* **DATA TO USE**

+===+

(* ===== verification/Process.v ===== *)
(** The agent's process table ([process/local.rs]).

    [Inner] is the shared state behind [LocalProcess].  Every section of the
    code that runs under the [processes] lock is one definition; the code
    between two locks runs on its own task, so the system of Section
    [machine] interleaves those sections freely.  Launching a child is
    the operating system's work: a launch outcome is an input. *)
From S2P Require Import Prelude Wire AgentWire.

(* @src crates/nexal-agent/src/process/local.rs RETAINED_OUTPUT_BYTES_PER_PROCESS *)
Definition RETAINED_OUTPUT_BYTES_PER_PROCESS : Z := 1024 * 1024.

(* @src crates/nexal-agent/src/process/local.rs RetainedOutputChunk *)
Record RetainedOutputChunk := mkRetained {
  rc_seq : Z;
  rc_stream : ExecOutputStream;
  rc_chunk : bytes;
}.

(** A child's session handle ([ExecCommandSession]), named by a number. *)
Definition SessionId := nat.

(* @src crates/nexal-agent/src/process/local.rs RunningProcess *)
Record RunningProcess := mkRunning {
  p_session : SessionId;
  p_tty : bool;
  p_output : list RetainedOutputChunk;
  p_retained_bytes : Z;
  p_next_seq : Z;
  p_exit_code : option Z;
  p_open_streams : Z;
  p_closed : bool;
}.

(* @src crates/nexal-agent/src/process/local.rs ProcessEntry *)
Inductive ProcessEntry :=
  | Starting
  | Running (p : RunningProcess).

(* @src crates/nexal-agent/src/process/local.rs Inner *)
Record Inner := mkInner {
  processes : gmap ProcessId ProcessEntry;
  initialize_requested : bool;
  initialized_flag : bool;
}.

(* @src crates/nexal-agent/src/process/local.rs new *)
Definition LocalProcess_new : Inner := mkInner ∅ false false.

+===+

* **THE TASK**
Having located the line containing "p_exit_code : option Z;", set it down along with every line after it through the end of the data, reproducing each exactly.

* **REPLY TO THE TASK**
  p_exit_code : option Z;
  p_open_streams : Z;
  p_closed : bool;
}.

(* @src crates/nexal-agent/src/process/local.rs ProcessEntry *)
Inductive ProcessEntry :=
  | Starting
  | Running (p : RunningProcess).

(* @src crates/nexal-agent/src/process/local.rs Inner *)
Record Inner := mkInner {
  processes : gmap ProcessId ProcessEntry;
  initialize_requested : bool;
  initialized_flag : bool;
}.

(* @src crates/nexal-agent/src/process/local.rs new *)
Definition LocalProcess_new : Inner := mkInner ∅ false false.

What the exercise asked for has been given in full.